◆ **What the task asks**:
Gather all lines with "einstein" from the records.

◆ **Provided records**:
(** * einstein: the STL generator for the "einstein hat" monotile

    A shallow embedding of [einstein.go] and the properties of its
    geometric core.

    Numbers.  Go's [float64] is IEEE 754 binary64, which is what Rocq's
    primitive [float] is, so the arithmetic of the program is modelled
    operation for operation: [+ - * /] and [math.Sqrt] are the correctly
    rounded primitives, every operation rounds on its own, and
    comparisons are the IEEE ones (false on NaN).  Rounding every
    operation on its own is what the compiler does on amd64 by default;
    Go lets a compiler fuse a product with a sum or a difference, which
    changes a difference of two products [a*b - c*d] in the last place.
    The properties of degenerate facets therefore never use that
    [a*b - b*a] is zero.

    Library calls.  [math.Sin], [math.Cos] and the verb [%.6e] of [fmt]
    are parameters; what is assumed of them is stated where it is used,
    and a reference implementation shows that each assumption has a
    model.

    Errors.  [log.Fatal] is modelled as the error result [Fatal], which
    carries the message handed to [log.Fatal]. *)

From Stdlib Require Import Floats ZArith List String Ascii Bool Lia Setoid.
From Stdlib Require DecimalString.
Import ListNotations.

(* Decimal literals denote the nearest binary64 value, as in Go. *)
#[global] Set Warnings "-inexact-float".

(** ** Results of code that may call [log.Fatal] *)

Inductive result (A : Type) : Type :=
| Ok (a : A)
| Fatal (msg : string).
Arguments Ok {A} a.
Arguments Fatal {A} msg.

Definition bind {A B : Type} (r : result A) (k : A -> result B) : result B :=
  match r with
  | Ok a => k a
  | Fatal msg => Fatal msg
  end.

Definition is_fatal {A : Type} (r : result A) : bool :=
  match r with Ok _ => false | Fatal _ => true end.

(** ** Scalars

    The primitives ([Point], [Facet], [Quad], [Box]) only add, subtract,
    multiply, divide and take square roots.  They are written over these
    five operations; the program is the [float] instance. *)

Class Scalar (T : Type) : Type := {
  sadd : T -> T -> T;
  ssub : T -> T -> T;
  smul : T -> T -> T;
  sdiv : T -> T -> T;
  ssqrt : T -> T
}.

Declare Scope scalar_scope.
Delimit Scope scalar_scope with sc.
Infix "+" := sadd : scalar_scope.
Infix "-" := ssub : scalar_scope.
Infix "*" := smul : scalar_scope.
Infix "/" := sdiv : scalar_scope.

#[global] Instance float_Scalar : Scalar float := {
  sadd := PrimFloat.add;
  ssub := PrimFloat.sub;
  smul := PrimFloat.mul;
  sdiv := PrimFloat.div;
  ssqrt := PrimFloat.sqrt
}.

(** ** Point, Facet, Quad, Box *)

Section Primitives.
Context {T : Type} `{Scalar T}.

(** [type Point struct { x, y, z float64 }] *)
Record Point : Type := mkPoint { x : T; y : T; z : T }.

(** [type Facet [3]Point] *)
Record Facet : Type := mkFacet { f0 : Point; f1 : Point; f2 : Point }.

(** [type Quad [4]Point] *)
Record Quad : Type := mkQuad { q0 : Point; q1 : Point; q2 : Point; q3 : Point }.

(** [type Box [2]Quad]: index 0 and index 1. *)
Record Box : Type := mkBox { b0 : Quad; b1 : Quad }.

(** [q[i]] for an index known to be smaller than 4. *)
Definition Quad_at (q : Quad) (i : nat) : Point :=
  match i with
  | 0 => q0 q
  | 1 => q1 q
  | 2 => q2 q
  | _ => q3 q
  end.

Definition Point_sub (p q : Point) : Point :=
  mkPoint (x p - x q)%sc (y p - y q)%sc (z p - z q)%sc.

(** The cross product [(nx, ny, nz)] that [Normal] computes before it
    normalises. *)
Definition Facet_cross (f : Facet) : Point :=
  let u := Point_sub (f1 f) (f0 f) in
  let v := Point_sub (f2 f) (f0 f) in
  let nx := (y u * z v - z u * y v)%sc in
  let ny := (z u * x v - x u * z v)%sc in
  let nz := (x u * y v - y u * x v)%sc in
  mkPoint nx ny nz.

Definition Facet_Normal (f : Facet) : Point :=
  let n := Facet_cross f in
  let nx := x n in
  let ny := y n in
  let nz := z n in
  let norm := ssqrt (nx * nx + ny * ny + nz * nz)%sc in
  mkPoint (nx / norm)%sc (ny / norm)%sc (nz / norm)%sc.

(** [Quad.Facets] returns a [[2]Facet]: a pair. *)
Definition Quad_Facets (q : Quad) : Facet * Facet :=
  (mkFacet (q0 q) (q1 q) (q2 q), mkFacet (q2 q) (q3 q) (q0 q)).

Definition NewQuad (c0 c1 c2 c3 c4 c5 c6 c7 c8 c9 c10 c11 : T) : Quad :=
  let p0 := mkPoint c0 c1 c2 in
  let p1 := mkPoint c3 c4 c5 in
  let p2 := mkPoint c6 c7 c8 in
  let p3 := mkPoint c9 c10 c11 in
  mkQuad p0 p1 p2 p3.

(** [Box.Facets] returns a [[12]Facet]: the list of its twelve entries
    in index order.  The two locals are named as in the source: [top]
    is [b[0]] and [bot] is [b[1]]. *)
Definition Box_Facets (b : Box) : list Facet :=
  let top := b0 b in
  let bot := b1 b in
  let tmp0 := Quad_Facets top in
  let tmp1 := Quad_Facets bot in
  let tmp2 := Quad_Facets (mkQuad (q0 bot) (q3 bot) (q1 top) (q0 top)) in
  let tmp3 := Quad_Facets (mkQuad (q3 bot) (q2 bot) (q2 top) (q1 top)) in
  let tmp4 := Quad_Facets (mkQuad (q2 bot) (q1 bot) (q3 top) (q2 top)) in
  let tmp5 := Quad_Facets (mkQuad (q1 bot) (q0 bot) (q0 top) (q3 top)) in
  [ fst tmp0; snd tmp0;
    fst tmp1; snd tmp1;
    fst tmp2; snd tmp2;
    fst tmp3; snd tmp3;
    fst tmp4; snd tmp4;
    fst tmp5; snd tmp5 ].
End Primitives.

Arguments Point T : clear implicits.
Arguments Facet T : clear implicits.
Arguments Quad T : clear implicits.
Arguments Box T : clear implicits.

(** ** The orientation check of [NewBox] *)

Open Scope float_scope.

Definition bad_bottom_normal : string := "bad bottom normal".
Definition bad_top_normal : string := "bad top normal".

(** The Z component of the normal of [q.Facets()[0]]. *)
Definition first_normal_z (q : Quad float) : float :=
  z (Facet_Normal (fst (Quad_Facets q))).

(** [NewBox]: [n >= 0] is the IEEE comparison [0 <= n]. *)
Definition NewBox (q0 q1 : Quad float) : result (Box float) :=
  if 0 <=? first_normal_z q0 then Fatal bad_bottom_normal
  else if first_normal_z q1 <=? 0 then Fatal bad_top_normal
  else Ok (mkBox q0 q1).

(** ** Package-level constants and the table of placements *)

(** [float64(n)] for an [int] n: the nearest binary64 value. *)
Definition float64_of_int (n : Z) : float :=
  SF2Prim (binary_normalize prec emax n 0 false).

(** [rad = 180 / math.Pi] is a constant expression: Go evaluates it
    exactly and rounds once, to the binary64 value nearest to 180/pi. *)
Definition rad : float := 0x1.ca5dc1a63c1f8p+5.

Definition sqrt3 : float := PrimFloat.sqrt 3.

(** [unit = 12] (mm) and [inset = 0.03] (fraction of a unit). *)
Definition unit : float := 12.
Definition inset : float := 0.03.

(** [type kite struct { pos [2]float64; rot int }] *)
Record kite : Type := mkKite { pos : float * float; rot : Z }.

Definition kites : list kite :=
  [ mkKite (0, 0) (-60);
    mkKite (0, 0) (-120);
    mkKite (0, 0) (-180);
    mkKite (0, 0) (-240);
    mkKite (0, -2 * sqrt3) 60;
    mkKite (0, -2 * sqrt3) 120;
    mkKite (-3, - sqrt3) (-60);
    mkKite (-3, - sqrt3) 0 ].

(** The four footprint vertices [(x0,y0) .. (x3,y3)] that [Kite] carries
    through its stages. *)
Definition vertices : Type :=
  ((float * float) * (float * float) * (float * float) * (float * float))%type.

Definition vertex (v : vertices) (i : nat) : float * float :=
  let '(v0, v1, v2, v3) := v in
  match i with
  | 0 => v0
  | 1 => v1
  | 2 => v2
  | _ => v3
  end.

(** [x, y = x*k, y*k] on every vertex. *)
Definition scale_all (k : float) (v : vertices) : vertices :=
  let '((x0, y0), (x1, y1), (x2, y2), (x3, y3)) := v in
  ((x0 * k, y0 * k), (x1 * k, y1 * k), (x2 * k, y2 * k), (x3 * k, y3 * k)).

(** [x, y = x+dx, y+dy] on every vertex. *)
Definition translate_all (dx dy : float) (v : vertices) : vertices :=
  let '((x0, y0), (x1, y1), (x2, y2), (x3, y3)) := v in
  ((x0 + dx, y0 + dy), (x1 + dx, y1 + dy), (x2 + dx, y2 + dy), (x3 + dx, y3 + dy)).

(** [x, y = x*cos - y*sin, x*sin + y*cos] on every vertex; each operation
    rounds on its own (no fused multiply-add). *)
Definition rotate_all (sin_t cos_t : float) (v : vertices) : vertices :=
  let '((x0, y0), (x1, y1), (x2, y2), (x3, y3)) := v in
  ((x0 * cos_t - y0 * sin_t, x0 * sin_t + y0 * cos_t),
   (x1 * cos_t - y1 * sin_t, x1 * sin_t + y1 * cos_t),
   (x2 * cos_t - y2 * sin_t, x2 * sin_t + y2 * cos_t),
   (x3 * cos_t - y3 * sin_t, x3 * sin_t + y3 * cos_t)).

(** [x0, y0, x1, y1, x2, y2, x3, y3 = -x3, y3, -x2, y2, -x1, y1, -x0, y0] *)
Definition reflect_all (v : vertices) : vertices :=
  let '((x0, y0), (x1, y1), (x2, y2), (x3, y3)) := v in
  ((- x3, y3), (- x2, y2), (- x1, y1), (- x0, y0)).

(** ** The tile builder

    [math.Sin] and [math.Cos] are not part of the repository: they are
    parameters of the development. *)

Section Builder.
Variables Sin Cos : float -> float.

Definition cos30 : float := Cos (30 / rad).
Definition sin30 : float := Sin (30 / rad).

(** First describe the kite. *)
Definition footprint : vertices :=
  ((0, 0), (0, sqrt3), (1, sqrt3), (sqrt3 * cos30, sqrt3 * sin30)).

(** The vertices after deflate, scale, rotate, translate and reflect:
    the values of [x0, y0, .., x3, y3] when the quads are built. *)
Definition Kite_vertices (loc : float * float) (rotationDegrees : Z)
    (inset : float) (reflect : bool) : vertices :=
  let v := footprint in
  let v :=
    if 0 <? inset then
      let deflate := 1 - inset in
      (* Deflate *)
      let v := scale_all deflate v in
      (* Translate *)
      let '(dx, dy) := (inset * sin30, inset * cos30) in
      translate_all dx dy v
    else v in
  (* Scale up to unit size. *)
  let v := scale_all unit v in
  (* Rotate by angle in degrees. *)
  let theta := float64_of_int rotationDegrees / rad in
  let sin_t := Sin theta in
  let cos_t := Cos theta in
  let v := rotate_all sin_t cos_t v in
  (* Translate to destination. *)
  let '(dx, dy) := (fst loc * unit, snd loc * unit) in
  let v := translate_all dx dy v in
  (* Reflect? *)
  if reflect then reflect_all v else v.

Definition Kite (loc : float * float) (rotationDegrees : Z)
    (inset : float) (reflect : bool) : result (Box float) :=
  let '((x0, y0), (x1, y1), (x2, y2), (x3, y3)) :=
    Kite_vertices loc rotationDegrees inset reflect in
  let bot := NewQuad
    x0 y0 0
    x1 y1 0
    x2 y2 0
    x3 y3 0 in
  let height := (0.2 + inset) * unit in
  let top := NewQuad
    x0 y0 height
    x3 y3 height
    x2 y2 height
    x1 y1 height in
  NewBox bot top.
End Builder.

(** ** Index-level descriptions of the side faces

    With [bottom = b[0]] (the quad [NewBox] checks for a downward normal)
    and [top = b[1]] (checked for an upward normal). *)

Section SideQuads.
Context {T : Type}.

(** The side quads as [Box.Facets] builds them: the top is walked
    backwards while the bottom is walked forwards. *)
Definition side_quad (bottom top : Quad T) (i : nat) : Quad T :=
  mkQuad (Quad_at top ((4 - i) mod 4)) (Quad_at top ((3 - i) mod 4))
         (Quad_at bottom ((i + 1) mod 4)) (Quad_at bottom (i mod 4)).

(** The side quads with the same index on both caps:
    [(bottom[i], bottom[i+1 mod 4], top[i+1 mod 4], top[i mod 4])]. *)
Definition side_quad_same_index (bottom top : Quad T) (i : nat) : Quad T :=
  mkQuad (Quad_at bottom (i mod 4)) (Quad_at bottom ((i + 1) mod 4))
         (Quad_at top ((i + 1) mod 4)) (Quad_at top (i mod 4)).

Definition both {A : Type} (p : A * A) : list A := [fst p; snd p].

◆ **Response below**:
(** * einstein: the STL generator for the "einstein hat" monotile
    A shallow embedding of [einstein.go] and the properties of its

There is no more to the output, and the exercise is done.